Session drinking is drinking in large quantities over a single period of time, or session, without the intention of getting heavily intoxicated. Unlike binge drinking, the focus is on the social aspects of the occasion. A session beer, such as a session bitter, is a beer  that has a moderate or low alcohol content – in the UK this would be around 4% e.g. Carling, or a bitter which is generally weaker than lager abv, while in the USA session beers may go as high as 5%.

This kind of marries with my British perspective – anything under 4%, and the opinion of the fine Builder of Coalitions, who would like more scope to include stronger beers in the definition.

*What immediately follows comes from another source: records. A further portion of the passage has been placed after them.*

Lemma mask_spec s :
  matches (RAlt (cats [chr "3"; rng "0" "2"]) (cats [opt (rng "1" "2"); digit])) s <-> mask s.
Proof.
  unfold mask. split.
  - intros H. open_matches; cbn [app length]; codes;
      (split; [digits_goal|split; cbn; codes; lia]).
  - intros (Hd & Hv & Hl). unfold digits in Hd. rewrite Forall_forall in Hd.
    assert (Hcode : forall c, c ∈ s -> 48 <= code c <= 57) by (intros; apply is_digit_code; auto).
    unfold cats. cbn [foldr].
    assert (H2 : forall a b x y, matches a [x] -> matches b [y] ->
      matches (RCat a (RCat b REps)) [x; y]).
    { intros * Ha Hb. apply (m_cat _ _ [_] [_]); [done|]. apply (m_cat _ _ [_] []); [done|constructor]. }
    destruct s as [|c1 [|c2 [|]]]; simpl in Hl; try lia.
    + apply m_alt_r, m_rcat. exists [], [c1]. split; [done|]. split; [apply m_opt; by left|].
      apply (m_cat _ _ [_] []); [|constructor]. apply m_rng. exists c1. codes.
      split; [done|]. apply Hcode. set_solver.
    + pose proof (Hcode c1 ltac:(set_solver)). pose proof (Hcode c2 ltac:(set_solver)).
      cbn in Hv, Hl. destruct (decide (code c1 <= 50)).
      * apply m_alt_r, H2; [apply m_opt; right|]; apply m_rng; eexists; (split; [done|codes; lia]).
      * assert (c1 = "3"%char) as -> by (apply code_inj; codes; lia). codes.
        apply m_alt_l, H2; [by apply m_chr1|]. apply m_rng. exists c2. codes. split; [done|lia].
Qed.

(** the IPv4 literals of a query.  A token is classified as an address
    exactly when it is four decimal octets up to 255 of one to three digits
    with dots between them, followed by nothing or by a slash and a prefix
    length of 0 to 32 without a leading zero. *)
Theorem isValidIPv4_spec (s : string) :
  isValidIPv4 s = true <->
  exists a b c d rest, chars s = a ++ ["."%char] ++ b ++ ["."%char] ++ c ++ ["."%char] ++ d ++ rest /\
    octet a /\ octet b /\ octet c /\ octet d /\
    (rest = [] \/ exists m, rest = "/"%char :: m /\ mask m).
Proof.
  unfold isValidIPv4, regex_match. rewrite rmatch_spec. fold (chars s).
  unfold ipv4Regex, cats. cbn [foldr exactly]. split.
  - rewrite m_rcat. intros (u & v & E & Hu & Hv). rewrite m_rcat in Hv.
    destruct Hv as (d & rest' & -> & Hd & Hr). apply m_rcat in Hr as (rest & e & -> & Hr & He%m_reps).
    subst e. rewrite app_nil_r in E.
    apply m_rcat in Hu as (x1 & u1 & -> & Hx1 & Hu). apply m_rcat in Hu as (x2 & u2 & -> & Hx2 & Hu).
    apply m_rcat in Hu as (x3 & u3 & -> & Hx3 & Hu%m_reps). subst u3.
    apply m_rcat in Hx1 as (a & p1 & -> & Ha & ->%m_chr1).
    apply m_rcat in Hx2 as (b & p2 & -> & Hb & ->%m_chr1).
    apply m_rcat in Hx3 as (c & p3 & -> & Hc & ->%m_chr1).
    exists a, b, c, d, rest. split; [rewrite E; by rewrite <-!app_assoc|].
    rewrite <-!octet4_spec. split_and!; try done.
    apply m_opt in Hr as [->|Hr]; [by left|right].
    apply m_rcat in Hr as (p & m & -> & ->%m_chr1 & Hm). exists m. split; [done|]. by apply mask_spec.
  - intros (a & b & c & d & rest & E & Ha & Hb & Hc & Hd & Hr). rewrite <-octet4_spec in Ha, Hb, Hc, Hd.
    rewrite E. replace (a ++ ["."%char] ++ b ++ ["."%char] ++ c ++ ["."%char] ++ d ++ rest)
      with ((((a ++ ["."%char]) ++ (b ++ ["."%char]) ++ (c ++ ["."%char]) ++ [])) ++ d ++ rest ++ [])
      by (rewrite !app_nil_r, <-!app_assoc; done).
    assert (Hdot : forall x, matches octet4 x -> matches (RCat octet4 (chr ".")) (x ++ ["."%char]))
      by (intros; apply m_cat; [done|by apply m_chr1]).
    apply m_cat; [by do 3 (apply m_cat; [auto|]); constructor|].
    apply m_cat; [done|]. apply m_cat; [|constructor]. apply m_opt.
    destruct Hr as [->|(m & -> & Hm)]; [by left|right].
    apply (m_cat _ _ ["/"%char] m); [by apply m_chr1|by apply mask_spec].
Qed.
End AddressProofs.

It seems nigh on impossible to nail the etymology of ‘session beer’ or ‘session drinking’, but I think there is a fairly sound argument that it is British in origin. The First World War saw licensing hours curbed considerably in the UK, in order to stop the workers being drunk all the time. All-day drinking was out. So was drinking before work. Instead, pubs would be open for clearly defined ‘sessions’.

My understanding is that stronger beers were targeted too. That meant there was a need to produce beers that would satisfy the thirst and the demand of your average worker, without getting them so drunk that they were incapable.

There is also the British drinking culture, which is built around sociability, buying rounds, and, to judge from any city centre on a Saturday night, drinking your own body weight.

Traditional British beer is best when it is quaffed. It is not there to be sipped and savoured. It is there to be drunk swiftly, in time for the next round. This means a beer of around the 4% mark is necessary. It is enough to loosen anyone up, but not enough to knock them out. This keeps the evening convivial, and ensures the pub takes money all night.

British beers, at least in the last 100 years or so, have generally been brewed at around that level. I think most drinkers would consider this an average strength. It is the strength of a half-pint of beer quoted for an ‘alcoholic unit’ for health purposes. It, therefore, makes sense for anything at this strength, or less, to be a ‘session beer’. It is an average strength, or weak, beer suitable for a sustained period of boozing.

While I don’t see 4% as a barrier, I think it is a good guideline. Depending on a drinker’s constitution, I’m sure stronger beers would fit the bill too.

For me, the ‘session beer’ is more than this though. I think the idea of a beer you could drink at lunchtime without it impairing your afternoon is a key one. So is the idea of a beer you could drink with friends without having to bail out of the round because you feel ill. It is a sociable beer.

And being a sociable beer, I think it should be easy-drinking too. It is no good having a session beer that is too challenging, or too much of an acquired taste. Saying that, I love mild more than any other beer, and while it is generally less than 4%, it is not to everyone’s taste.

Well, I’m off for a beer myself now. Hopefully one that won’t make me fall over tonight, or fall ill tomorrow. I look forward to seeing how this debate progresses!